++++ Provided data

(** X16. An upload that ends in success shows no message, logs nothing,
    unlocks the form and schedules the navigation to the results page with
    the id of the project row the store returned. The shell then shows the
    results page with that id, and when the id is not empty the first
    request of that page asks for this project. *)
Theorem successful_upload_lands_on_its_project :
  forall (random : nat -> Q) (w : World Upload.State)
         (a1 : Response Project) (a2 : Response (list FixtureModel))
         (a3 : Response unit),
    let w' := exec (Upload.handleSubmit random a1 a2 a3) w in
    Upload.success (ui w') = true ->
    Upload.error (ui w') = "" /\
    Upload.uploading (ui w') = false /\
    console w' = console w /\
    exists p,
      data a1 = Some p /\
      Upload.navigation (ui w') = Some ("results", Project.id p) /\
      (forall shell,
          App.renderPage
            (App.handleNavigate "results" (Some (Project.id p)) shell)
          = App.Results (Some (Project.id p))) /\
      (Project.id p <> "" ->
       forall (page : World Results.State) b1 b2 b3,
       exists later,
         calls (exec (Results.onProjectId (Some (Project.id p)) b1 b2 b3) page)
         = (later ++ SelectProject (Project.id p) :: calls page)%list).
Proof.
  intros random w a1 a2 a3 w' Hs. subst w'.
  destruct (handleSubmit_success random w a1 a2 a3 Hs)
    as [f [p [models [rows [row [_ [-> [_ [_ Hw]]]]]]]]].
  rewrite Hw. cbn [ui console Upload.error Upload.uploading Upload.navigation
                   data].
  repeat split. exists p. repeat split.
  intros Hid page b1 b2 b3. unfold Results.onProjectId.
  apply String.eqb_neq in Hid. rewrite Hid.
  destruct b1 as [d1 [e1|]];
    [exists []; reflexivity|].
  destruct b2 as [d2 [e2|]];
    [exists [SelectFixtures (Project.id p)]; reflexivity|].
  exists [SelectModels; SelectFixtures (Project.id p)].
  destruct b3 as [d3 [e3|]]; reflexivity.
Qed.

(** X16 on the sample form when every random number is one half. *)
Lemma successful_upload_lands_on_its_project_witness :
  Upload.navigation
    (ui (exec (Upload.handleSubmit (fun _ => 1 # 2) (ok Sample.project)
                 (ok Sample.catalog) (ok tt)) Sample.upload))
  = Some ("results", "p-1").
Proof.
  destruct (successful_upload_lands_on_its_project (fun _ => 1 # 2)
              Sample.upload (ok Sample.project) (ok Sample.catalog) (ok tt)
              eq_refl)
    as [_ [_ [_ [p [Hp [Hnav _]]]]]].
  injection Hp as <-. exact Hnav.
Defined.

(** X17. When the catalog request returns no model, the upload fails
    after the project row has been inserted: no fixture rows are sent, the
    failure message is shown and the error is logged. The stored project is
    left without fixtures. *)
Theorem empty_catalog_leaves_project_without_fixtures :
  forall (random : nat -> Q) (w : World Upload.State) (f : Upload.File)
         (p : Project) (a3 : Response unit),
    Upload.file (ui w) = Some f ->
    Upload.blank (Upload.projectName (ui w)) = false ->
    (0 <= random 0%nat)%Q /\ (random 0%nat < 1)%Q ->
    let w' := exec (Upload.handleSubmit random (ok p) (ok []) a3) w in
    Upload.success (ui w') = false /\
    Upload.error (ui w')
    = "Failed to upload and process file. Please try again." /\
    console w' = ("Upload error:", "TypeError") :: console w /\
    exists row,
      calls w' = SelectModelsLimit 5 :: InsertProject row :: calls w.
Proof.
  intros random w f p a3 Hfile Hblank [H0 H1] w'. subst w'.
  rewrite (handleSubmit_valid random w f (ok p) (ok []) a3 Hfile Hblank).
  cbv zeta. cbn [Supabase.error data ok].
  pose proof (randomBelow_range random 0 50 H0 H1 eq_refl) as Hdraw.
  destruct (Z.to_nat (Z.min (Upload.randomBelow random 0 50 + 10) 15))
    as [|count] eqn:Hcount; [lia|].
  cbn [Upload.pushRows]. unfold Upload.fixtureRow, Upload.index.
  cbn [List.length Z.of_nat].
  destruct (Upload.randomBelow random (2 + 5 * 0) 0 <? 0);
    [|destruct (Z.to_nat (Upload.randomBelow random (2 + 5 * 0) 0))];
    cbn [nth_error]; repeat split; eexists; reflexivity.
Qed.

++++++++

**What you have to do**
Go through the records from the first line and copy each one exactly, ending after the line that contains "(ui (exec (Upload.handleSubmit". Give nothing else.

**Output for this task**
(** X16. An upload that ends in success shows no message, logs nothing,
    unlocks the form and schedules the navigation to the results page with
    the id of the project row the store returned. The shell then shows the
    results page with that id, and when the id is not empty the first
    request of that page asks for this project. *)
Theorem successful_upload_lands_on_its_project :
  forall (random : nat -> Q) (w : World Upload.State)
         (a1 : Response Project) (a2 : Response (list FixtureModel))
         (a3 : Response unit),
    let w' := exec (Upload.handleSubmit random a1 a2 a3) w in
    Upload.success (ui w') = true ->
    Upload.error (ui w') = "" /\
    Upload.uploading (ui w') = false /\
    console w' = console w /\
    exists p,
      data a1 = Some p /\
      Upload.navigation (ui w') = Some ("results", Project.id p) /\
      (forall shell,
          App.renderPage
            (App.handleNavigate "results" (Some (Project.id p)) shell)
          = App.Results (Some (Project.id p))) /\
      (Project.id p <> "" ->
       forall (page : World Results.State) b1 b2 b3,
       exists later,
         calls (exec (Results.onProjectId (Some (Project.id p)) b1 b2 b3) page)
         = (later ++ SelectProject (Project.id p) :: calls page)%list).
Proof.
  intros random w a1 a2 a3 w' Hs. subst w'.
  destruct (handleSubmit_success random w a1 a2 a3 Hs)
    as [f [p [models [rows [row [_ [-> [_ [_ Hw]]]]]]]]].
  rewrite Hw. cbn [ui console Upload.error Upload.uploading Upload.navigation
                   data].
  repeat split. exists p. repeat split.
  intros Hid page b1 b2 b3. unfold Results.onProjectId.
  apply String.eqb_neq in Hid. rewrite Hid.
  destruct b1 as [d1 [e1|]];
    [exists []; reflexivity|].
  destruct b2 as [d2 [e2|]];
    [exists [SelectFixtures (Project.id p)]; reflexivity|].
  exists [SelectModels; SelectFixtures (Project.id p)].
  destruct b3 as [d3 [e3|]]; reflexivity.
Qed.

(** X16 on the sample form when every random number is one half. *)
Lemma successful_upload_lands_on_its_project_witness :
  Upload.navigation
    (ui (exec (Upload.handleSubmit (fun _ => 1 # 2) (ok Sample.project)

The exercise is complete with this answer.